[[ Dataset open ]]
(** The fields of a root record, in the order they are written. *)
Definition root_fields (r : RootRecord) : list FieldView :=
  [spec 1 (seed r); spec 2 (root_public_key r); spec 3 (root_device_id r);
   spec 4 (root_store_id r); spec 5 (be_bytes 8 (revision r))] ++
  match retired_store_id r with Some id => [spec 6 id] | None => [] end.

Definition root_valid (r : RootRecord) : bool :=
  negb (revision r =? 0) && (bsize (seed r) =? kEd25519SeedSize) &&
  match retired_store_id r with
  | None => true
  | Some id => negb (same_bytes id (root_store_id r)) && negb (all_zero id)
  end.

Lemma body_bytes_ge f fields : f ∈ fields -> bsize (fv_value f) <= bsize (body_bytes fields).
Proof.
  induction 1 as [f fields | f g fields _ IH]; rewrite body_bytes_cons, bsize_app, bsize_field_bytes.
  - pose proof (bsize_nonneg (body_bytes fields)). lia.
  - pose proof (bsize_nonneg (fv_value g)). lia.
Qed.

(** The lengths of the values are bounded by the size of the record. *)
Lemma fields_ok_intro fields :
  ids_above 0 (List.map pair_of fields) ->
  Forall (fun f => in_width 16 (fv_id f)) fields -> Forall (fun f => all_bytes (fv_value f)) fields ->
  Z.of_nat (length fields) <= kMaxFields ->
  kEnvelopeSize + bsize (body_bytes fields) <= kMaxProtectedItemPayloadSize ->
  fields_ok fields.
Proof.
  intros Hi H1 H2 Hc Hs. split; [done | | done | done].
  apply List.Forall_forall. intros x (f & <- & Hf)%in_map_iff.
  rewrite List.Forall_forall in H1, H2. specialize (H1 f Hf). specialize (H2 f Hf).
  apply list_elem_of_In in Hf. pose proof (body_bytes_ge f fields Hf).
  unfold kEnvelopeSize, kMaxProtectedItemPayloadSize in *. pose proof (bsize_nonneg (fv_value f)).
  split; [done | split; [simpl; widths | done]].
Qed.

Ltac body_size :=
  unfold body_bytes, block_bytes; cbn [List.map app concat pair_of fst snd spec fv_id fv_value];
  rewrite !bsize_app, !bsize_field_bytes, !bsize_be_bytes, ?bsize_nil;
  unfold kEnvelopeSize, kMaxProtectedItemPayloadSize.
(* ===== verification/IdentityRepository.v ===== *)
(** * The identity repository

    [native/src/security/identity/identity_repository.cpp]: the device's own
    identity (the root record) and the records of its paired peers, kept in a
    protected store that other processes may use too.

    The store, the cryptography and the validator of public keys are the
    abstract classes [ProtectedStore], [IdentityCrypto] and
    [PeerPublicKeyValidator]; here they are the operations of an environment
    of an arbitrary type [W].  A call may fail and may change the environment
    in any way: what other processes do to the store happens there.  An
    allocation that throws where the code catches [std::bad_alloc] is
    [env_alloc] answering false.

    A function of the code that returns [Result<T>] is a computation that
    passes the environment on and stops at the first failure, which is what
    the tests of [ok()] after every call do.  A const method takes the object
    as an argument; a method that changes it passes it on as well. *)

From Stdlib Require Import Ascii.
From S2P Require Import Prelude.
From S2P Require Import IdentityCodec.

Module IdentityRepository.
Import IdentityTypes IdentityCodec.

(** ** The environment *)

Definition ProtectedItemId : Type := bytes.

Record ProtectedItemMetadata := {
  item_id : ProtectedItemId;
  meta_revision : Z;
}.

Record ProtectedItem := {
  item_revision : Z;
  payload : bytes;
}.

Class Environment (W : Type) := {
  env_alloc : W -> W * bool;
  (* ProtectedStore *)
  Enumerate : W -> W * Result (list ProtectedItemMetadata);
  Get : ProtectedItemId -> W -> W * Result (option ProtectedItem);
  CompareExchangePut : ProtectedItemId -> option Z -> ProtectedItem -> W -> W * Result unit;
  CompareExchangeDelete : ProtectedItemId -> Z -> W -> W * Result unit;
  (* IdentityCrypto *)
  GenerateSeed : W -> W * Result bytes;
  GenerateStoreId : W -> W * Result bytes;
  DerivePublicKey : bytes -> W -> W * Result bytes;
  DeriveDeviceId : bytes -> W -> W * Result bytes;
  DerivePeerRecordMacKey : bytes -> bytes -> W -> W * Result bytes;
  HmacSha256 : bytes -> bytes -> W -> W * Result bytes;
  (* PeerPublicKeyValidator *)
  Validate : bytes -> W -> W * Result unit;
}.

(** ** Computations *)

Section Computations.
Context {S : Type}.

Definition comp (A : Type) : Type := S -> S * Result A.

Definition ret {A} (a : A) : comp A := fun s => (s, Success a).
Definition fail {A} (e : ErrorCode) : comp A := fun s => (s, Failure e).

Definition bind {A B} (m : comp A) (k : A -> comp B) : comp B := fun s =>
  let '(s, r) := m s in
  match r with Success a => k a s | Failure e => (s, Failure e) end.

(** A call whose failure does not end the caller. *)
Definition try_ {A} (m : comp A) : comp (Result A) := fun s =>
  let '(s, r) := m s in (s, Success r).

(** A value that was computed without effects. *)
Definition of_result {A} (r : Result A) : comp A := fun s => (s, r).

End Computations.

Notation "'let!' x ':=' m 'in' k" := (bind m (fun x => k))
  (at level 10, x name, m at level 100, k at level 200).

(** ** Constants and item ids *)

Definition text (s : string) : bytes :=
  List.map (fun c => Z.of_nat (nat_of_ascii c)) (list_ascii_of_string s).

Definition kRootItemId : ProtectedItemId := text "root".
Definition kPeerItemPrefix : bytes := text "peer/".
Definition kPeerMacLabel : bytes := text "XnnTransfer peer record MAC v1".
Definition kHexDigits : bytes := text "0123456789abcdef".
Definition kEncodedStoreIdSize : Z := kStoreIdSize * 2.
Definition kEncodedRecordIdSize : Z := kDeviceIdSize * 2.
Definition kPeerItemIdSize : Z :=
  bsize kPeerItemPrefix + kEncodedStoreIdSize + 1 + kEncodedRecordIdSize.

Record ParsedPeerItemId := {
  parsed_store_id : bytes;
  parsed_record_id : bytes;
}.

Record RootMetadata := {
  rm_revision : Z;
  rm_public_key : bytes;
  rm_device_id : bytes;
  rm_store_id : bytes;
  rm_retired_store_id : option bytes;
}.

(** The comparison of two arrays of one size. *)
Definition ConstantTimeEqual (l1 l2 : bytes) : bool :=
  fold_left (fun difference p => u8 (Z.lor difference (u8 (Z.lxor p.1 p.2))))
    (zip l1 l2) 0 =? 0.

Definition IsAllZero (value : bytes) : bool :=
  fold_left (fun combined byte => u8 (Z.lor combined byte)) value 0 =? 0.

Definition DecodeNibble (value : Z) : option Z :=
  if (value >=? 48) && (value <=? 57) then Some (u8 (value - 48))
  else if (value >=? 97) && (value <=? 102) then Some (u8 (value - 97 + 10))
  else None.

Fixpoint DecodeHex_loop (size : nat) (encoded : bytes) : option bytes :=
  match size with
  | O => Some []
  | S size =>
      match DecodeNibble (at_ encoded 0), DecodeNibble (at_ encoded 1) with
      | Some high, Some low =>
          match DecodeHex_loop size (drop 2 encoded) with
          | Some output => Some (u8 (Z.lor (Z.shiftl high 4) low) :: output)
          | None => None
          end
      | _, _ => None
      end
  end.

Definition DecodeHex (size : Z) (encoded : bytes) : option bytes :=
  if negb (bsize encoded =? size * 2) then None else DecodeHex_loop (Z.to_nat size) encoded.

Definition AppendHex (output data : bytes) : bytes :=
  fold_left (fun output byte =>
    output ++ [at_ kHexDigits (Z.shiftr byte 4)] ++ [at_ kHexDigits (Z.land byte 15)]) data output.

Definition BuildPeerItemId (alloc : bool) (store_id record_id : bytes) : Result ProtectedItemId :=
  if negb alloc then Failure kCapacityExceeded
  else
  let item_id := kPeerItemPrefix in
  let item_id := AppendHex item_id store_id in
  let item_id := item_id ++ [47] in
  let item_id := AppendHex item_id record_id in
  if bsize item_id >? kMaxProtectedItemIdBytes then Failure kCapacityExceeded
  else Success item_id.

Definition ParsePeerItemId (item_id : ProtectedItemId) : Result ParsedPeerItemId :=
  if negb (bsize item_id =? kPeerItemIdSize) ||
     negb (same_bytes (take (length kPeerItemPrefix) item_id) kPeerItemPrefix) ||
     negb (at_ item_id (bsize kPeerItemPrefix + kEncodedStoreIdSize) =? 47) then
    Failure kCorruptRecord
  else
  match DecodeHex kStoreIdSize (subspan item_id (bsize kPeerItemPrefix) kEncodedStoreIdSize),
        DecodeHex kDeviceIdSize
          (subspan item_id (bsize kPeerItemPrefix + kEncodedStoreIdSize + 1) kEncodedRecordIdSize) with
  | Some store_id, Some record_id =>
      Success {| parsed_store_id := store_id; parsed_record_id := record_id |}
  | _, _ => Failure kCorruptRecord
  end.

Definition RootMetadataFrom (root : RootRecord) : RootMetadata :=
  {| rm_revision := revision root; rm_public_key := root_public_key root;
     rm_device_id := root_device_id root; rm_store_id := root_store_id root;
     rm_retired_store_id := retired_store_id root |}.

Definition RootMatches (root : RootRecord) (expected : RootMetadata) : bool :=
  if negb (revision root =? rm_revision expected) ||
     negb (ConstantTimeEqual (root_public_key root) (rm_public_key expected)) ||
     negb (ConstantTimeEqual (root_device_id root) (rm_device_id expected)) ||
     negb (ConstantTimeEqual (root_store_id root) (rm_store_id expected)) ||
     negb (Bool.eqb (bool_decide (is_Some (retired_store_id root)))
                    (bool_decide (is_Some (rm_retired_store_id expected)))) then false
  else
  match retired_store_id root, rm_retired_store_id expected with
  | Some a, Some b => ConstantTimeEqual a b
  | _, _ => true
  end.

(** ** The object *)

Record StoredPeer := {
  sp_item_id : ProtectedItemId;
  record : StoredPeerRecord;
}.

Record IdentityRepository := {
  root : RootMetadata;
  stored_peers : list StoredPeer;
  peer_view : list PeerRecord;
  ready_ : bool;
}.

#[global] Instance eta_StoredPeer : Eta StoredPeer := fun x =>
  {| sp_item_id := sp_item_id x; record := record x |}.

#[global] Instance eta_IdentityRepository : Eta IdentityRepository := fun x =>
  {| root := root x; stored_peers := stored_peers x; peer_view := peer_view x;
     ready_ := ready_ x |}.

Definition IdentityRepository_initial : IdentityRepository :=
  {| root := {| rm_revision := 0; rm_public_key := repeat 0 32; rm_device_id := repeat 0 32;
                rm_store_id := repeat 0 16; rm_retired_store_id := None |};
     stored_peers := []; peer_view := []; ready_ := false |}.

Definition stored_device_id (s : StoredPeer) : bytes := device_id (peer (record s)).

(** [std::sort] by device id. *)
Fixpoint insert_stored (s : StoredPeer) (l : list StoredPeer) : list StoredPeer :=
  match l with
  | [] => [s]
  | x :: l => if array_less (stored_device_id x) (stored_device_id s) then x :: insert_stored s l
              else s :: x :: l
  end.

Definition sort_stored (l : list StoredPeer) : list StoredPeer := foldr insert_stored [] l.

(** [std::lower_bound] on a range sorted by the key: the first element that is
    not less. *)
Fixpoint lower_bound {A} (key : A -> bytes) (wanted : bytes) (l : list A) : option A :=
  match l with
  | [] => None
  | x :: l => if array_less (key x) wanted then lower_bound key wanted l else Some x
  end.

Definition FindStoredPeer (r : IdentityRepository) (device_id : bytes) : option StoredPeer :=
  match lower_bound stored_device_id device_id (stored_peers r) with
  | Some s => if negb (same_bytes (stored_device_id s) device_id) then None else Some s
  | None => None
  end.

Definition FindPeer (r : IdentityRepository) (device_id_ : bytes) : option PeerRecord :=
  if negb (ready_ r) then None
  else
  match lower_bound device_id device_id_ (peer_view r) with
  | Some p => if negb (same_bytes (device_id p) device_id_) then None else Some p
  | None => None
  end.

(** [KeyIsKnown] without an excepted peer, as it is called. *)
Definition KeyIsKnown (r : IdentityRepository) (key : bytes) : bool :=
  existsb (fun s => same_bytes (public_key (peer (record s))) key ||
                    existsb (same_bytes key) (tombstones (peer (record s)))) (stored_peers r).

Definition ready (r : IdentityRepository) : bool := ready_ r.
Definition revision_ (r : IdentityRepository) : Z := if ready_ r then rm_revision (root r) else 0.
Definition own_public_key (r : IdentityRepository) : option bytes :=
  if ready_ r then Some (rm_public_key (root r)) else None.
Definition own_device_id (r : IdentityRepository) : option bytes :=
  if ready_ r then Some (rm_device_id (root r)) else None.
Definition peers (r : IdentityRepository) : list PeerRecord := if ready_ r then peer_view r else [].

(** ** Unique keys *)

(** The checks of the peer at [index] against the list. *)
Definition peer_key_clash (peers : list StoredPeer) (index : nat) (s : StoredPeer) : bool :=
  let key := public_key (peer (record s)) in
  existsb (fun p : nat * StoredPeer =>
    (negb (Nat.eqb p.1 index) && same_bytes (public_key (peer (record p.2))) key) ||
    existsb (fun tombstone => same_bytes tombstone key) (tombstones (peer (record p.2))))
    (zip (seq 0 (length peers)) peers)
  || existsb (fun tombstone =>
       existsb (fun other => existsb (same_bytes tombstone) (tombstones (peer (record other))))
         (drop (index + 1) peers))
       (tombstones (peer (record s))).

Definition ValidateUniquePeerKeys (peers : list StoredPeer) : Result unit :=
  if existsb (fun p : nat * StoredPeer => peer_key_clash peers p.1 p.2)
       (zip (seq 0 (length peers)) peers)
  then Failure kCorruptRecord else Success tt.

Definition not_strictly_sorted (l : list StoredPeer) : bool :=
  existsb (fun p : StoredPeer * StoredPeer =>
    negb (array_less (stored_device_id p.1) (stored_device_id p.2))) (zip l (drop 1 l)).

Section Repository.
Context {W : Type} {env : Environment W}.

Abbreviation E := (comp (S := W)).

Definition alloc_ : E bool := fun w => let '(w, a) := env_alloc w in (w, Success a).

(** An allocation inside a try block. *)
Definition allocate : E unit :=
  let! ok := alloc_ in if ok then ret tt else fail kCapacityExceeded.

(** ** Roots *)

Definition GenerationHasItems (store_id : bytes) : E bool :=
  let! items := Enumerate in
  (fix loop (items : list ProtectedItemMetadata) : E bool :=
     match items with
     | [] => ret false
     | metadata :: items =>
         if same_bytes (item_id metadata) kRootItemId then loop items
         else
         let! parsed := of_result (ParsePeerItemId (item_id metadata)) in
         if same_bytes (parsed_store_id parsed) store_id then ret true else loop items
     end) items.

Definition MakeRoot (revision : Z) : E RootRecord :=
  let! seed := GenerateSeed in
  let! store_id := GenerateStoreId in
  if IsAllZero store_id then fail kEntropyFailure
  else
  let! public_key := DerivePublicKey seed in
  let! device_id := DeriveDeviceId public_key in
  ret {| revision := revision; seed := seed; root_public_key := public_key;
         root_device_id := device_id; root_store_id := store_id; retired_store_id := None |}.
[[ Dataset closed ]]
## Aim of the task
Please copy only the lines between the first line of the entries and the line with "induction 1 as", keeping those two end lines as well, exactly as written.

## Response to the exercise
(** The fields of a root record, in the order they are written. *)
Definition root_fields (r : RootRecord) : list FieldView :=
  [spec 1 (seed r); spec 2 (root_public_key r); spec 3 (root_device_id r);
   spec 4 (root_store_id r); spec 5 (be_bytes 8 (revision r))] ++
  match retired_store_id r with Some id => [spec 6 id] | None => [] end.

Definition root_valid (r : RootRecord) : bool :=
  negb (revision r =? 0) && (bsize (seed r) =? kEd25519SeedSize) &&
  match retired_store_id r with
  | None => true
  | Some id => negb (same_bytes id (root_store_id r)) && negb (all_zero id)
  end.

Lemma body_bytes_ge f fields : f ∈ fields -> bsize (fv_value f) <= bsize (body_bytes fields).
Proof.
  induction 1 as [f fields | f g fields _ IH]; rewrite body_bytes_cons, bsize_app, bsize_field_bytes.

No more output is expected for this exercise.